WHAT IS NEEDED:
Identify each line in the records below that contains the word "woken", and copy it.

Dataset entries:
———

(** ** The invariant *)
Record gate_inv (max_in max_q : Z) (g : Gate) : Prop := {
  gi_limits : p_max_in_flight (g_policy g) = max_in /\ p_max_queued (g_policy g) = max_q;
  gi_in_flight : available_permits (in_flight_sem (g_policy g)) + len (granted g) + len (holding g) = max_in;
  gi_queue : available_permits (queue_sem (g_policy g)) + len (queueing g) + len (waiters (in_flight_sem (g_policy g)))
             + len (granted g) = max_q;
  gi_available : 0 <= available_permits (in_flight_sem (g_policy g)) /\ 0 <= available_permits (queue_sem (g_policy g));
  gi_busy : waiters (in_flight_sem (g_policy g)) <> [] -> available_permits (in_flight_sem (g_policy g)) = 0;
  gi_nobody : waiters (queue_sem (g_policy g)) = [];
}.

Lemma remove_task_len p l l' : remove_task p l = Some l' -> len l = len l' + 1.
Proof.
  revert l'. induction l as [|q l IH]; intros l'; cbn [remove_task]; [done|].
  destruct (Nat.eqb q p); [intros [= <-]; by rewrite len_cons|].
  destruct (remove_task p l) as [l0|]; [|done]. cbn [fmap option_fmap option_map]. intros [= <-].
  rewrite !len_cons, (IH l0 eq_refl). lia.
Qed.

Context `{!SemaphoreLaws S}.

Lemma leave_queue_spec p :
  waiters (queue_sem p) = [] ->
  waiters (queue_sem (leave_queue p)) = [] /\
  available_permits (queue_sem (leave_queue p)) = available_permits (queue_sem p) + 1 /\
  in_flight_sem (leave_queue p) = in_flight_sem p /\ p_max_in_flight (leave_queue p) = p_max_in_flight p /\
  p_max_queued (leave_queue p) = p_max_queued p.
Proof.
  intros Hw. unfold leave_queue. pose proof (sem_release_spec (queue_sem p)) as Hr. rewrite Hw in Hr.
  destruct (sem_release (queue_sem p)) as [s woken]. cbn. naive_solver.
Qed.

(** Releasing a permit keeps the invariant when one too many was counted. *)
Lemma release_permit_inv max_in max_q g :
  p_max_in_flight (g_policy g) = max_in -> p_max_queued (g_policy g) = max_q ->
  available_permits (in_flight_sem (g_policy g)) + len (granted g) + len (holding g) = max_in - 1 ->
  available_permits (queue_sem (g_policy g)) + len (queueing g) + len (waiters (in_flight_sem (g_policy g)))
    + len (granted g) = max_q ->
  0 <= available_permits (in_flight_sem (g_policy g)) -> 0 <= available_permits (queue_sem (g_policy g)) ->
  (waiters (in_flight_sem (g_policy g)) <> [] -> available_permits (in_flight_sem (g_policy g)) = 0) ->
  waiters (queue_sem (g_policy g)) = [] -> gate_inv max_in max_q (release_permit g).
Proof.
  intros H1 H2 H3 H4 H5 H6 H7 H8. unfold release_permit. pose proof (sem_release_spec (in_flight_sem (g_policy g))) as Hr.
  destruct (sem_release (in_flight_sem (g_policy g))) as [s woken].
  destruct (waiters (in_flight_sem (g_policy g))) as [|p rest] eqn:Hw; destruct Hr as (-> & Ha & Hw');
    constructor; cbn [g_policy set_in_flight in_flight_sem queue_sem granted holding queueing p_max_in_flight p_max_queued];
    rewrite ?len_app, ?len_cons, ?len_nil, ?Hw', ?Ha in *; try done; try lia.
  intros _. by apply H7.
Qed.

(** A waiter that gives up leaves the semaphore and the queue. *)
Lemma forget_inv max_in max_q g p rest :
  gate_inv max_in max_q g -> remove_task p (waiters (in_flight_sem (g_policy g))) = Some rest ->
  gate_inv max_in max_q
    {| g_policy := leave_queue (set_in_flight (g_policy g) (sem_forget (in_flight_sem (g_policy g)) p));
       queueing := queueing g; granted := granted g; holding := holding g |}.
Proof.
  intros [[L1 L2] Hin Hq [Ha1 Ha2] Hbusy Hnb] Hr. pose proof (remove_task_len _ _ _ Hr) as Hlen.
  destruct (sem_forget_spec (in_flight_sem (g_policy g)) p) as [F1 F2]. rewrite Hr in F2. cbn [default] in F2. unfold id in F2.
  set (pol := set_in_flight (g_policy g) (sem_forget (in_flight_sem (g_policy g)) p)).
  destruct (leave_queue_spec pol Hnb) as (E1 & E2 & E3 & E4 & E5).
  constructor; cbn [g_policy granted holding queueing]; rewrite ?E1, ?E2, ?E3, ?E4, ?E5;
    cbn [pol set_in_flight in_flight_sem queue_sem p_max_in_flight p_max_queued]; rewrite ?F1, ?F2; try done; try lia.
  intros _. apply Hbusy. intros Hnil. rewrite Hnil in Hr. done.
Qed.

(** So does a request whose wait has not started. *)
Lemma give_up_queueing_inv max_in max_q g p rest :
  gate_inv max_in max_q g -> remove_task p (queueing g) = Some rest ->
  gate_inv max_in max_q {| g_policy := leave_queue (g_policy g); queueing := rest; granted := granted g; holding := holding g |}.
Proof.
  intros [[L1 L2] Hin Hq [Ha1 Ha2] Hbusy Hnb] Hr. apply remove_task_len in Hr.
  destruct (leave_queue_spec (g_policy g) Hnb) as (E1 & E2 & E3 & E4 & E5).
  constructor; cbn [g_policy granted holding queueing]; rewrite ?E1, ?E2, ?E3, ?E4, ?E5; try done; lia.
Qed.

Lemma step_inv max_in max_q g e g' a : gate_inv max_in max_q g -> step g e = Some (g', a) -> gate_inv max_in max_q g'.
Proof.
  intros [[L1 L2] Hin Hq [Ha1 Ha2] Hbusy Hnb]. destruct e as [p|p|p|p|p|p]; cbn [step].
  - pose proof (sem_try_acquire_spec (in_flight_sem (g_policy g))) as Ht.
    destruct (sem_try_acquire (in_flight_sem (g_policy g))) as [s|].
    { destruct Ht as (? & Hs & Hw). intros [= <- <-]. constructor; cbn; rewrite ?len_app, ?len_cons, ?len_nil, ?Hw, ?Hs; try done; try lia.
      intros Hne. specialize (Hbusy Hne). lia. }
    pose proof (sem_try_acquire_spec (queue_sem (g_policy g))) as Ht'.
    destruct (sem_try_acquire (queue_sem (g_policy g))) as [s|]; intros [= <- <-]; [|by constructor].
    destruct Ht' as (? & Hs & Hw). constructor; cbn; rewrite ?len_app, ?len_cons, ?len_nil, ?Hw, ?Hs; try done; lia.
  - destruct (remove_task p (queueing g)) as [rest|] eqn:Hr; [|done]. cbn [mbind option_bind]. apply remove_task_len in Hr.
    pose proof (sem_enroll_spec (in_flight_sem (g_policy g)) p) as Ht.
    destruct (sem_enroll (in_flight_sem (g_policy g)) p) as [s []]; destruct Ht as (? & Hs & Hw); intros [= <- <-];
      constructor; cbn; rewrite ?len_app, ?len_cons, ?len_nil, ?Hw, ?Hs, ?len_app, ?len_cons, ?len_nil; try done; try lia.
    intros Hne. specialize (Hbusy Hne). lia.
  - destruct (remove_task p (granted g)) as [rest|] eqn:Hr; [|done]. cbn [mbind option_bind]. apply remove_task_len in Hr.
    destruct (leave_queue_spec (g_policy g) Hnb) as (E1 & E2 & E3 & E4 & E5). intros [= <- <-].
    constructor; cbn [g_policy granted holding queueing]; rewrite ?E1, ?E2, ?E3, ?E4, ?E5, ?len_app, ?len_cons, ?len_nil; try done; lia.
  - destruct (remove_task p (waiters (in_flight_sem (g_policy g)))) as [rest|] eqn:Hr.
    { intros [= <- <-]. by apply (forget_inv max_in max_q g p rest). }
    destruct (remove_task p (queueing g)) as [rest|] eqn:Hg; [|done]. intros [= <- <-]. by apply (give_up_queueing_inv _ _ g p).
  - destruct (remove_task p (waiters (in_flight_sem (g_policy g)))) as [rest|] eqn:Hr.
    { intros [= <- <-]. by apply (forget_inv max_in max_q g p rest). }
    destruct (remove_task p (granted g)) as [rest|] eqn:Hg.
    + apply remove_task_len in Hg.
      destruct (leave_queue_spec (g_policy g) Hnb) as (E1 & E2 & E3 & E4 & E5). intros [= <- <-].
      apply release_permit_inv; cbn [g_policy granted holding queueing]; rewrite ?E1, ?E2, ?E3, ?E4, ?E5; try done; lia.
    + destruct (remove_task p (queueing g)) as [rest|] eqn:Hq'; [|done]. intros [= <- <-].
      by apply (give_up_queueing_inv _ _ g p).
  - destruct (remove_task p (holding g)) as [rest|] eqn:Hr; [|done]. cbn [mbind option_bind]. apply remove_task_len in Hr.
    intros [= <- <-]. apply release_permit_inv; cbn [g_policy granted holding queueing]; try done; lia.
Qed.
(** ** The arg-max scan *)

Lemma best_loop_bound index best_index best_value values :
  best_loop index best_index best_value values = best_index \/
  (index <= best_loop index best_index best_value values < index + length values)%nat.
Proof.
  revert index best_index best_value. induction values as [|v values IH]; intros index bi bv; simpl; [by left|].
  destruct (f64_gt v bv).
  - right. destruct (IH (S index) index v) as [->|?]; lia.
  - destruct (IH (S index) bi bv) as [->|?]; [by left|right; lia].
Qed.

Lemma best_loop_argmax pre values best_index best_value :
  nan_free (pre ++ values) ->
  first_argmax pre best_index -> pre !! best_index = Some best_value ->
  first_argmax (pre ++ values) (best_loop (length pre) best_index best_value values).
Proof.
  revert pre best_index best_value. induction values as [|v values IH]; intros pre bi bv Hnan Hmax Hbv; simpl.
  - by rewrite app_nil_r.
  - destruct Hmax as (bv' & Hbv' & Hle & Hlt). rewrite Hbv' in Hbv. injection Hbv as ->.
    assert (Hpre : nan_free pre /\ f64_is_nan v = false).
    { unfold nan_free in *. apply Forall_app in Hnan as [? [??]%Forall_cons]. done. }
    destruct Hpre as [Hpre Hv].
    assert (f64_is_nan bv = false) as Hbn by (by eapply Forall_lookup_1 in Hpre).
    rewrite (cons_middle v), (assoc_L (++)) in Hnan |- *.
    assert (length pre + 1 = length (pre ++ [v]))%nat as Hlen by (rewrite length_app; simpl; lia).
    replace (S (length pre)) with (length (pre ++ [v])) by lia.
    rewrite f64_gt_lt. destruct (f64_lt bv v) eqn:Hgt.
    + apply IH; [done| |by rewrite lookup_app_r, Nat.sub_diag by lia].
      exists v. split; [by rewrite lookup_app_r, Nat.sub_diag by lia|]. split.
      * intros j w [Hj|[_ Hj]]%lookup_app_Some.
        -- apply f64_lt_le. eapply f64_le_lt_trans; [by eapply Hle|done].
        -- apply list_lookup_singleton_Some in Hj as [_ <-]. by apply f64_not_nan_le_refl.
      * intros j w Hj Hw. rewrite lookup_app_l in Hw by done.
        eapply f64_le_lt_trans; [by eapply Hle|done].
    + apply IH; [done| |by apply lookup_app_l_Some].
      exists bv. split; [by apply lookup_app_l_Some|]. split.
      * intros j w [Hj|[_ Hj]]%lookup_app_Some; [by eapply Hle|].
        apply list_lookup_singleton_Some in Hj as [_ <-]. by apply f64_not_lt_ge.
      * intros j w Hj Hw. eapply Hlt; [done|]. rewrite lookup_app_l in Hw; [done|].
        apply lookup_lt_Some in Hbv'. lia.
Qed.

———

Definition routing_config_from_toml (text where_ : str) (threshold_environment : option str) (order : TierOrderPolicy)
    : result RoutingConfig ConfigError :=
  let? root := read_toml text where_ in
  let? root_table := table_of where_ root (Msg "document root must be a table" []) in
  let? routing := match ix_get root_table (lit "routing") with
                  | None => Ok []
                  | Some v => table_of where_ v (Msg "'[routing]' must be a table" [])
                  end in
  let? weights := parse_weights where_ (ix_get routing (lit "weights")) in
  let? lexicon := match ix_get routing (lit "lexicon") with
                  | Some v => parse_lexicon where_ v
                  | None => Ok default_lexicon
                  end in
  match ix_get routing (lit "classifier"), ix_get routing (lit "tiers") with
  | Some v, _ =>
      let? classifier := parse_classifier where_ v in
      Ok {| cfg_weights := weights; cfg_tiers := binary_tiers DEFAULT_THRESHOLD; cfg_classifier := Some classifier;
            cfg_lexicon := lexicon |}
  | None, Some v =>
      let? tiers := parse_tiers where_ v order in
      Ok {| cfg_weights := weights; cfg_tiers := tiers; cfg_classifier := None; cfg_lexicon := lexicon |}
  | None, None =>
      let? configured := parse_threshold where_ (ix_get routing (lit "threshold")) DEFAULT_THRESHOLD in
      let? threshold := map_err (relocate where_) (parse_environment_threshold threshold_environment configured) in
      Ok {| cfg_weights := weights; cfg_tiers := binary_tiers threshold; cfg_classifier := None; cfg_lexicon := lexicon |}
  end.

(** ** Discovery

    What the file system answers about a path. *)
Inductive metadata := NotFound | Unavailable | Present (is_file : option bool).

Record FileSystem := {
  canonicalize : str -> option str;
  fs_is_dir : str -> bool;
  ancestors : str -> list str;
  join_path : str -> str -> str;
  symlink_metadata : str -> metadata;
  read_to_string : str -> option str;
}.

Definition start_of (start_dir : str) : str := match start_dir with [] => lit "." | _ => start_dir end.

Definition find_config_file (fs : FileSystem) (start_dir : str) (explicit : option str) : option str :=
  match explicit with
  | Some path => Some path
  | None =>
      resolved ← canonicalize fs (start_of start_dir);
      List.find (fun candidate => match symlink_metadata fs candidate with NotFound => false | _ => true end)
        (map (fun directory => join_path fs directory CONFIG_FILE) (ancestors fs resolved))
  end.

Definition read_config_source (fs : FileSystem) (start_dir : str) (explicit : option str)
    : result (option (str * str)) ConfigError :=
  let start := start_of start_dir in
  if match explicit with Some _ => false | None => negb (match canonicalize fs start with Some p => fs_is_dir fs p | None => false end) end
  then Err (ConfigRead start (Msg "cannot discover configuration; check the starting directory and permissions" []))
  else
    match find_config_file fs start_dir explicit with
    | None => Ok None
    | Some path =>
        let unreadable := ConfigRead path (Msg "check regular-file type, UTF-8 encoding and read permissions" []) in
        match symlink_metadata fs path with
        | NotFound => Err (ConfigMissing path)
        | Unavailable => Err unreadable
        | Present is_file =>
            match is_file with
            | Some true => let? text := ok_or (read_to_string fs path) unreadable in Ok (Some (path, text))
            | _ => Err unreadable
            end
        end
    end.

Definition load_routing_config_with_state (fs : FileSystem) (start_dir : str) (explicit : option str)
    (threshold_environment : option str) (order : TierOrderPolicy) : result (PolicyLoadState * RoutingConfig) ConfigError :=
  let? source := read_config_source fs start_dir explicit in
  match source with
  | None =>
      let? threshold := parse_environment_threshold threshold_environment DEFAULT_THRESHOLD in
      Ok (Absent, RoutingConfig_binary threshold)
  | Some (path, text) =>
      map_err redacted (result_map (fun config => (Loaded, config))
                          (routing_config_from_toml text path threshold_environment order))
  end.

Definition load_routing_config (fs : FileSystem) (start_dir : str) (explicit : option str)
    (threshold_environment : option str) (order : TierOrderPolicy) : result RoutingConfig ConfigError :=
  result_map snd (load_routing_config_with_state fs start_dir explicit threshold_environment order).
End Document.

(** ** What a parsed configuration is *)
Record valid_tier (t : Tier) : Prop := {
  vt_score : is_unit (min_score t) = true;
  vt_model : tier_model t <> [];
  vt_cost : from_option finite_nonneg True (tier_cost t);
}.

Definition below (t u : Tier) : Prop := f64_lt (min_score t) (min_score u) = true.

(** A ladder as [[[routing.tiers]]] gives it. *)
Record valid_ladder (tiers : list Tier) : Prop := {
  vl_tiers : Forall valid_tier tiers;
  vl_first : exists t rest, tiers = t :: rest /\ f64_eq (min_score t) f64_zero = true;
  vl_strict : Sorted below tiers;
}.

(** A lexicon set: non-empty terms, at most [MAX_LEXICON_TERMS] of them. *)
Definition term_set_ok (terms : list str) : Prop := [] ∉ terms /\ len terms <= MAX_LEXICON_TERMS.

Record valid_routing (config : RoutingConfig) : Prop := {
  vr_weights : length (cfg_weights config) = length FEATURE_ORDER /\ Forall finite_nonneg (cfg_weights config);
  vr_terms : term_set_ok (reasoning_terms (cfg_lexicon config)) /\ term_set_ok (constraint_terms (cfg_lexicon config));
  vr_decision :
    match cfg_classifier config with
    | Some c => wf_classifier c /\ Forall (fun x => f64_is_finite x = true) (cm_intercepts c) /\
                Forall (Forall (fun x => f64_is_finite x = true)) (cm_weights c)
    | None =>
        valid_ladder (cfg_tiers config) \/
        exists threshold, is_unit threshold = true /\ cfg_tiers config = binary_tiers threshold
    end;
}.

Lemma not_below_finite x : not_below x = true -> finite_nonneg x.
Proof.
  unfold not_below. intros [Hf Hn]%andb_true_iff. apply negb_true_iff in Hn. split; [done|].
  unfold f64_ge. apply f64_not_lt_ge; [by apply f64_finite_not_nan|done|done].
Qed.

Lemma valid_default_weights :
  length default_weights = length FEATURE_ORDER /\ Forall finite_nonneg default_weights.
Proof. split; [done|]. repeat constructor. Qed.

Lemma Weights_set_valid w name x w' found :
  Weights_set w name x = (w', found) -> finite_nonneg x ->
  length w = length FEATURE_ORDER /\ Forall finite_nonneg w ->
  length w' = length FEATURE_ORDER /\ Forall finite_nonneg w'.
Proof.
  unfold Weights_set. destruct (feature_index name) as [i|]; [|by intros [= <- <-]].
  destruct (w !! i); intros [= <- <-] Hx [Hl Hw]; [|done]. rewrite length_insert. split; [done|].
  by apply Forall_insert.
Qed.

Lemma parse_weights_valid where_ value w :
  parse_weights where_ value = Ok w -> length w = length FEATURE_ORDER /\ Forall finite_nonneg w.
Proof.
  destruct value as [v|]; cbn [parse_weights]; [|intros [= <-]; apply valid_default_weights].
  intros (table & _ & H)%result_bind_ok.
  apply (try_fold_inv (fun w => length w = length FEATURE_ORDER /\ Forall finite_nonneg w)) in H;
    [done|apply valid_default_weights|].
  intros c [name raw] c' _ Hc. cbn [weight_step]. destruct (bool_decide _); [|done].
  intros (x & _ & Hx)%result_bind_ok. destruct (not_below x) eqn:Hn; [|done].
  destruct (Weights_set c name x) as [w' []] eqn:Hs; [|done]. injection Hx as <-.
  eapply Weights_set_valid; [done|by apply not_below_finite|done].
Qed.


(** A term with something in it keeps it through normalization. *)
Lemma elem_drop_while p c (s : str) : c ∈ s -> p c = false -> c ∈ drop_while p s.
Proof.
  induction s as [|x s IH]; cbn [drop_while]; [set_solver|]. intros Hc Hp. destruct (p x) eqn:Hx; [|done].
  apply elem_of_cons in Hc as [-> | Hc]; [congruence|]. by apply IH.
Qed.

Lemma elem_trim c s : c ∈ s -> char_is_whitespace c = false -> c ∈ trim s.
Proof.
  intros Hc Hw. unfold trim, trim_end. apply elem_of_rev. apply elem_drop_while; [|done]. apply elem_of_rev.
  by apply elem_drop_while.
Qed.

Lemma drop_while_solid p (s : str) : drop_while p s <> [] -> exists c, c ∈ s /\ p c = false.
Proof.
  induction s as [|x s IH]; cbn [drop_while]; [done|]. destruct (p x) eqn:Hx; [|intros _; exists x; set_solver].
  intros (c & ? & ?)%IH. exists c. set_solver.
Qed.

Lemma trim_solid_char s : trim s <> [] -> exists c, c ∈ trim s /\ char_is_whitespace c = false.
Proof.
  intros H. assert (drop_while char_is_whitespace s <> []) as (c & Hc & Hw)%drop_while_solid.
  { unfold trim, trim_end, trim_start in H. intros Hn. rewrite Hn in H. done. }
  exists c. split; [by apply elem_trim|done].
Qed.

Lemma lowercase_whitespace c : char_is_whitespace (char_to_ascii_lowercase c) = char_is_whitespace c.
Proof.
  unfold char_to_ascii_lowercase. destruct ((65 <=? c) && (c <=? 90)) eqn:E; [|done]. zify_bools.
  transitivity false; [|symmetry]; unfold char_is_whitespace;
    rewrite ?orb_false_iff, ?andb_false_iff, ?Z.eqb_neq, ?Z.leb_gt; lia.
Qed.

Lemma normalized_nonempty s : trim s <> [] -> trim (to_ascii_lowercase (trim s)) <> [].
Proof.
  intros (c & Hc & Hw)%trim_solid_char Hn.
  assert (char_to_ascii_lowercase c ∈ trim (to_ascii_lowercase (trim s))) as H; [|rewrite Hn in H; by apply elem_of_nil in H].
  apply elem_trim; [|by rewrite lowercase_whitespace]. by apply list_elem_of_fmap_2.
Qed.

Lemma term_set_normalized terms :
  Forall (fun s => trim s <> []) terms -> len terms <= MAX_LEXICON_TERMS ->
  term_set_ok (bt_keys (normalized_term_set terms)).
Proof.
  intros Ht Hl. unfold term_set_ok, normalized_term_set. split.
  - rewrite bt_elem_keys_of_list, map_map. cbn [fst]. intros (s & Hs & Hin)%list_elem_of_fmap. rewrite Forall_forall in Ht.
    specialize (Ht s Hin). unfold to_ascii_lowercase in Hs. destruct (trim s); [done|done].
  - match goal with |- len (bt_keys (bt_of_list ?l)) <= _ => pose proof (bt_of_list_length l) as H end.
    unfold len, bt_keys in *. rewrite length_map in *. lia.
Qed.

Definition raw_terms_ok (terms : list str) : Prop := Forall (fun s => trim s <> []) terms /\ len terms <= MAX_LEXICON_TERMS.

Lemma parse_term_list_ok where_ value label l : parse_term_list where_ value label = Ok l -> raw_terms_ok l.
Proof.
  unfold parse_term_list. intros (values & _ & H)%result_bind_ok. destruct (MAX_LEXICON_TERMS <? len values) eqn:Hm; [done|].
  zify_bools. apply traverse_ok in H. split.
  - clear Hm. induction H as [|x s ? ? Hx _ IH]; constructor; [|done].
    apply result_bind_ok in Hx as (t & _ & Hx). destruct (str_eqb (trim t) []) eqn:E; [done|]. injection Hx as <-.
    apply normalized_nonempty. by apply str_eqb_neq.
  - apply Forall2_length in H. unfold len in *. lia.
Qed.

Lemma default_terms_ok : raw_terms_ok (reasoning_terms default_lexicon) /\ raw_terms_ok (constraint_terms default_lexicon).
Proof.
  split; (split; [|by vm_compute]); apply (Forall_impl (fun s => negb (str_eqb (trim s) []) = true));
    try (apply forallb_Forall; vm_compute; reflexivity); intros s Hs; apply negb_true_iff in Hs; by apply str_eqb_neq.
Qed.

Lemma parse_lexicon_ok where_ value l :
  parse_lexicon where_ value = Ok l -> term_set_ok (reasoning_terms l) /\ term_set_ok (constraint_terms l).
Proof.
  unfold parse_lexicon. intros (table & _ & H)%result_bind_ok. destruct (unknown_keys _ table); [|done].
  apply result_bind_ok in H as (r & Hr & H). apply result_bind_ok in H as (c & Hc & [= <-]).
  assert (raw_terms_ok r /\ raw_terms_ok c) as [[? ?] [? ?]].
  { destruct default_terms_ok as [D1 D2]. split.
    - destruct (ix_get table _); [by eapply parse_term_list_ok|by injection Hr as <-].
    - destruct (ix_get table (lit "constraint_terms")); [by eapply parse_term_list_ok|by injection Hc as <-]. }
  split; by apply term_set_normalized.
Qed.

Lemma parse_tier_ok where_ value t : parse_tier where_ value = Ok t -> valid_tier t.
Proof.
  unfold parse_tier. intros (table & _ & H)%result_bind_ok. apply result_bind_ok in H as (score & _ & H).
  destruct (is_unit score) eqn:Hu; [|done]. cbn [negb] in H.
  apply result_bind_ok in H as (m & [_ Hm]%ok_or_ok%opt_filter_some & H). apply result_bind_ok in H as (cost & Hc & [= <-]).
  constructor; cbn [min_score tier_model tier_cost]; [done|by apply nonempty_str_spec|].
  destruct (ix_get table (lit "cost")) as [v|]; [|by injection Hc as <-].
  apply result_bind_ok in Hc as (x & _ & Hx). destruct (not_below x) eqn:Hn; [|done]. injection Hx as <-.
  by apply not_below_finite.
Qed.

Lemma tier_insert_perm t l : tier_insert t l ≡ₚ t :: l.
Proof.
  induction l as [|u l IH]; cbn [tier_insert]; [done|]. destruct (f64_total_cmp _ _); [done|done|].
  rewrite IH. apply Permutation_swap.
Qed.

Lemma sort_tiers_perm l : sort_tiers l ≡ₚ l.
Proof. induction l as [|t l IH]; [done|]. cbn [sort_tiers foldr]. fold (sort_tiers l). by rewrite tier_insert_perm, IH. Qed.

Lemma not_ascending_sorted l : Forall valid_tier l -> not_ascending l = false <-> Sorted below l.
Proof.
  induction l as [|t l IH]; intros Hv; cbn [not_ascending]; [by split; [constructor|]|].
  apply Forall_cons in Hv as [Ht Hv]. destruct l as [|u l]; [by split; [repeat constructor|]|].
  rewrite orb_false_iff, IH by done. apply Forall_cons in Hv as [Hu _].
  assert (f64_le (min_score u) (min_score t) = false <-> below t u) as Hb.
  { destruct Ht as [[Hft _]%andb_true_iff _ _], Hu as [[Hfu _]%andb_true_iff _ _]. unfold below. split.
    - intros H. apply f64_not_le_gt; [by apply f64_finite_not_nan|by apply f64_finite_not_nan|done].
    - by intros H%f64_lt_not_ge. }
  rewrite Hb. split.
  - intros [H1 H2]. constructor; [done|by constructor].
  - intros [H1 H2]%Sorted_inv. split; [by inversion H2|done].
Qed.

———

SOLVED EXERCISE:
  destruct (sem_release (queue_sem p)) as [s woken]. cbn. naive_solver.
  destruct (sem_release (in_flight_sem (g_policy g))) as [s woken].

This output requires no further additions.